→ Task prompt
Set down, please, exactly the lines below that run from the line with "destruct Hw1 as" to the line with "mb → is_uptodate mb = true →", both lines included.

→ The data
(* ===== verification/CacheSize.v ===== *)
(** * cache_size against the uptodate bytes

    [truncate()] recomputes [cache_size] as the end of the last uptodate chunk
    and asserts that it is not below the number of uptodate bytes.  The
    assertion holds when every live membuf is in the chunkmap: the uptodate
    chunks do not overlap and all end at or before the last one's end. *)
From S2P Require Import Prelude CacheState Membuf MembufSpec ChunkMap FileCache CacheInv CacheOps Truncate.

(** Every uptodate chunk lies within [cache_size]. *)
Definition size_ok (s : cache) : Prop :=
  ∀ k bc mb, (k, bc) ∈ chunkmap s → membufs s !! bc_alloc_buffer bc = Some mb →
    is_uptodate mb = true → bc_end bc ≤ cache_size s.

(** Every live membuf belongs to a chunk of the chunkmap. *)
Definition no_orphans (s : cache) : Prop :=
  ∀ i mb, membufs s !! i = Some mb → i ∈ ids (chunkmap s).

(** The end of the last uptodate chunk. *)
Definition up_end (s : cache) : Z :=
  match last_uptodate (membufs s) (reverse (chunkmap s)) with
  | Some mb => mb_offset mb + mb_length mb
  | None => 0
  end.

(** The sum of [f] over the membufs of the chunks of [m]. *)
Fixpoint hsum (f : membuf → Z) (h : gmap nat membuf) (m : cmap) : Z :=
  match m with
  | [] => 0
  | (_, bc) :: m' => from_option f 0 (h !! bc_alloc_buffer bc) + hsum f h m'
  end.

Section sums.
Context (f : membuf → Z).

Lemma hsum_app h m1 m2 : hsum f h (m1 ++ m2) = hsum f h m1 + hsum f h m2.
Proof. induction m1 as [|[k bc] m1 IH]; simpl; lia. Qed.

Lemma hsum_delete h m i : i ∉ ids m → hsum f (delete i h) m = hsum f h m.
Proof.
  induction m as [|[k bc] m IH]; intros Hi; [done|]. simpl. unfold ids in Hi. simpl in Hi.
  apply not_elem_of_cons in Hi as [Hne Hi]. rewrite lookup_delete_ne, IH by done. done.
Qed.

(** The chunks of the map account for every membuf that counts. *)
Lemma msum_hsum_part m : ∀ h, NoDup (ids m) → (∀ i mb, h !! i = Some mb → i ∉ ids m → f mb = 0) → msum f h = hsum f h m.
Proof.
  induction m as [|[k bc] m IH]; intros h Hnd Hdom; simpl.
  - assert (∀ h' : gmap nat membuf, h' ⊆ h → msum f h' = 0) as Hz; [|by apply Hz].
    intros h'. induction h' as [|i mb h' Hi IH] using map_ind; intros Hs; [apply msum_empty|]. rewrite msum_insert_fresh by done.
    rewrite (Hdom i), IH; [done| | |apply not_elem_of_nil].
    + etrans; [|exact Hs]. by apply insert_subseteq.
    + eapply lookup_weaken; [|exact Hs]. apply lookup_insert_eq.
  - unfold ids in Hnd. simpl in Hnd. apply NoDup_cons in Hnd as [Hout Hnd].
    assert (msum f (delete (bc_alloc_buffer bc) h) = hsum f (delete (bc_alloc_buffer bc) h) m) as Hd.
    { apply IH; [done|]. intros i mb [Hne Hi]%lookup_delete_Some Hn. apply (Hdom _ _ Hi). unfold ids. simpl.
      rewrite elem_of_cons. intros [?|?]; [congruence|done]. }
    rewrite hsum_delete in Hd by done. destruct (h !! bc_alloc_buffer bc) as [mb|] eqn:E; simpl.
    + rewrite (msum_delete _ _ _ _ E) in Hd. lia.
    + rewrite delete_id in Hd by done. lia.
Qed.

(** The chunks of the map account for every live membuf. *)
Lemma msum_hsum m h : NoDup (ids m) → (∀ i mb, h !! i = Some mb → i ∈ ids m) → msum f h = hsum f h m.
Proof. intros Hnd Hdom. apply msum_hsum_part; [done|]. intros i mb Hi Hn. by destruct Hn; eapply Hdom. Qed.
End sums.

Lemma last_uptodate_elem h m mb :
  last_uptodate h m = Some mb →
  ∃ k bc, (k, bc) ∈ m ∧ h !! bc_alloc_buffer bc = Some mb ∧ is_uptodate mb = true.
Proof.
  induction m as [|[k bc] m IH]; simpl; [done|]. intros H.
  destruct (h !! bc_alloc_buffer bc) as [mb0|] eqn:E; [destruct (is_uptodate mb0) eqn:Eu|].
  - simplify_eq. exists k, bc. split_and!; [by left|done|done].
  - destruct (IH H) as (k' & bc' & ? & ? & ?). exists k', bc'. split_and!; [by right|done|done].
  - destruct (IH H) as (k' & bc' & ? & ? & ?). exists k', bc'. split_and!; [by right|done|done].
Qed.

(** The uptodate chunks of a well-formed map end where the last of them ends. *)
Lemma uptodate_bytes_le h m :
  cm_wf 0 m → (∀ k bc, (k, bc) ∈ m → ∃ mb, h !! bc_alloc_buffer bc = Some mb ∧ linked bc mb) →
  hsum (weight bytes_uptodate) h m ≤
  match last_uptodate h (reverse m) with Some mb => mb_offset mb + mb_length mb | None => 0 end.
Proof.
  induction m as [|[k bc] m IH] using rev_ind; intros Hw Hlk; [done|].
  rewrite reverse_app, hsum_app. simpl.
  destruct (Hlk k bc) as (mb & Hmb & [Ho Hl _]); [set_solver|]. rewrite Hmb. simpl.
  pose proof (cm_bytes_le _ _ Hw) as Hb. rewrite cm_bytes_app, cm_last_end_app in Hb. simpl in Hb.
  apply cm_wf_app in Hw as [Hw1 (-> & Hlo & Hlen & _)].
  destruct (is_uptodate mb) eqn:Eu; unfold is_uptodate in Eu; rewrite Eu.
  - assert (hsum (weight bytes_uptodate) h m ≤ cm_bytes m); [|unfold bc_end in *; lia].
    clear IH Hb. assert (∀ k bc, (k, bc) ∈ m → ∃ mb, h !! bc_alloc_buffer bc = Some mb ∧ linked bc mb) as Hlk'.
    { intros k' bc' Hin. apply (Hlk k'). set_solver. }
    clear Hlk Hlo. revert Hw1 Hlk'. generalize 0 at 1. induction m as [|[k' bc'] m IH]; intros lo Hw1 Hlk; simpl; [done|].
    destruct Hw1 as (-> & ? & ? & Hw1). destruct (Hlk (bc_offset bc') bc') as (mb' & Hmb' & [_ Hl' _]); [by left|].
    rewrite Hmb'. simpl. assert (hsum (weight bytes_uptodate) h m ≤ cm_bytes m).
    { eapply IH; [done|]. intros. apply (Hlk k). by right. }
    case_match; lia.
  - assert (hsum (weight bytes_uptodate) h m ≤
      match last_uptodate h (reverse m) with Some mb => mb_offset mb + mb_length mb | None => 0 end); [|lia].
    apply IH; [done|]. intros k' bc' Hin. apply (Hlk k'). set_solver.
Qed.

Lemma bytes_uptodate_le s : inv s → no_orphans s → st s bytes_uptodate ≤ up_end s.
Proof.
  intros Hinv Hno. rewrite (inv_st _ _ Hinv) by done.
  rewrite (msum_hsum _ (chunkmap s)); [|apply (inv_ids _ _ Hinv)|exact Hno].
  apply uptodate_bytes_le; [apply (inv_wf _ _ Hinv)|apply (inv_link _ _ Hinv)].
Qed.

(** Recomputing the size. *)
Lemma update_cache_size_spec s :
  inv s → size_ok s → wp update_cache_size s (λ _ s', s' = c_set_cache_size (up_end s) s).
Proof.
  intros Hinv Hsz. unfold update_cache_size, up_end. wp_step. wp_step.
  destruct (last_uptodate _ _) as [mb|] eqn:E; [|by wp_step].
  apply last_uptodate_elem in E as (k & bc & Hin & Hmb & Hup). rewrite elem_of_reverse in Hin.
  destruct (inv_chunk _ _ Hinv _ _ Hin) as (mb' & Hmb' & [Ho Hl _] & Hwf). simplify_eq.
  pose proof (Hsz _ _ _ Hin Hmb Hup) as Hle. unfold bc_end in Hle. pose proof (wf_length _ Hwf).
  destruct (inv_chunk_bounds _ _ Hinv _ _ Hin) as (_ & ? & _).
  cbv zeta. wp_asserts cmp. wp_step. wp_step. wp_step; [cmp|done].
Qed.

(** The last uptodate chunk is the one that ends last. *)
Lemma last_uptodate_ge h m :
  cm_wf 0 m → (∀ k bc, (k, bc) ∈ m → ∃ mb, h !! bc_alloc_buffer bc = Some mb ∧ linked bc mb) →
  ∀ k bc mb, (k, bc) ∈ m → h !! bc_alloc_buffer bc = Some mb → is_uptodate mb = true →
  ∃ mb', last_uptodate h (reverse m) = Some mb' ∧ bc_end bc ≤ mb_offset mb' + mb_length mb'.
Proof.
  induction m as [|[k0 bc0] m IH] using rev_ind; intros Hw Hlk k bc mb Hin Hmb Hup; [by apply elem_of_nil in Hin|].
  rewrite reverse_app. simpl. destruct (Hlk k0 bc0) as (mb0 & Hmb0 & [Ho Hl _]); [set_solver|]. rewrite Hmb0.
  apply cm_wf_app in Hw as [Hw1 (-> & Hlo & Hlen & _)].
  destruct (is_uptodate mb0) eqn:Eu.
  - exists mb0. split; [done|]. apply elem_of_app in Hin as [Hin|?%list_elem_of_singleton].
    + destruct (cm_wf_elem _ _ _ _ Hw1 Hin) as (_ & _ & _ & ?). lia.
    + simplify_eq. unfold bc_end. lia.
  - apply elem_of_app in Hin as [Hin|?%list_elem_of_singleton]; [|simplify_eq; congruence].
    eapply IH; try done. intros k' bc' Hin'. apply (Hlk k'). set_solver.
Qed.

Lemma up_end_ge s : inv s → ∀ k bc mb, (k, bc) ∈ chunkmap s → membufs s !! bc_alloc_buffer bc = Some mb →
  is_uptodate mb = true → bc_end bc ≤ up_end s.
Proof.
  intros Hinv k bc mb Hin Hmb Hup. unfold up_end.
  destruct (last_uptodate_ge (membufs s) (chunkmap s) (inv_wf _ _ Hinv) (inv_link _ _ Hinv) k bc mb Hin Hmb Hup)
    as (mb' & -> & ?). done.
Qed.

Lemma up_end_le s x : inv s → 0 ≤ x → (∀ k bc, (k, bc) ∈ chunkmap s → bc_end bc ≤ x) → up_end s ≤ x.
Proof.
  intros Hinv Hx Hall. unfold up_end. destruct (last_uptodate _ _) as [mb|] eqn:E; [|done].
  apply last_uptodate_elem in E as (k & bc & Hin & Hmb & _). rewrite elem_of_reverse in Hin.
  destruct (inv_link _ _ Hinv _ _ Hin) as (mb' & Hmb' & [Ho Hl _]). simplify_eq.
  pose proof (Hall _ _ Hin). unfold bc_end in *. lia.
Qed.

→ Expected answer
    destruct Hw1 as (-> & ? & ? & Hw1). destruct (Hlk (bc_offset bc') bc') as (mb' & Hmb' & [_ Hl' _]); [by left|].
    rewrite Hmb'. simpl. assert (hsum (weight bytes_uptodate) h m ≤ cm_bytes m).
    { eapply IH; [done|]. intros. apply (Hlk k). by right. }
    case_match; lia.
  - assert (hsum (weight bytes_uptodate) h m ≤
      match last_uptodate h (reverse m) with Some mb => mb_offset mb + mb_length mb | None => 0 end); [|lia].
    apply IH; [done|]. intros k' bc' Hin. apply (Hlk k'). set_solver.
Qed.

Lemma bytes_uptodate_le s : inv s → no_orphans s → st s bytes_uptodate ≤ up_end s.
Proof.
  intros Hinv Hno. rewrite (inv_st _ _ Hinv) by done.
  rewrite (msum_hsum _ (chunkmap s)); [|apply (inv_ids _ _ Hinv)|exact Hno].
  apply uptodate_bytes_le; [apply (inv_wf _ _ Hinv)|apply (inv_link _ _ Hinv)].
Qed.

(** Recomputing the size. *)
Lemma update_cache_size_spec s :
  inv s → size_ok s → wp update_cache_size s (λ _ s', s' = c_set_cache_size (up_end s) s).
Proof.
  intros Hinv Hsz. unfold update_cache_size, up_end. wp_step. wp_step.
  destruct (last_uptodate _ _) as [mb|] eqn:E; [|by wp_step].
  apply last_uptodate_elem in E as (k & bc & Hin & Hmb & Hup). rewrite elem_of_reverse in Hin.
  destruct (inv_chunk _ _ Hinv _ _ Hin) as (mb' & Hmb' & [Ho Hl _] & Hwf). simplify_eq.
  pose proof (Hsz _ _ _ Hin Hmb Hup) as Hle. unfold bc_end in Hle. pose proof (wf_length _ Hwf).
  destruct (inv_chunk_bounds _ _ Hinv _ _ Hin) as (_ & ? & _).
  cbv zeta. wp_asserts cmp. wp_step. wp_step. wp_step; [cmp|done].
Qed.

(** The last uptodate chunk is the one that ends last. *)
Lemma last_uptodate_ge h m :
  cm_wf 0 m → (∀ k bc, (k, bc) ∈ m → ∃ mb, h !! bc_alloc_buffer bc = Some mb ∧ linked bc mb) →
  ∀ k bc mb, (k, bc) ∈ m → h !! bc_alloc_buffer bc = Some mb → is_uptodate mb = true →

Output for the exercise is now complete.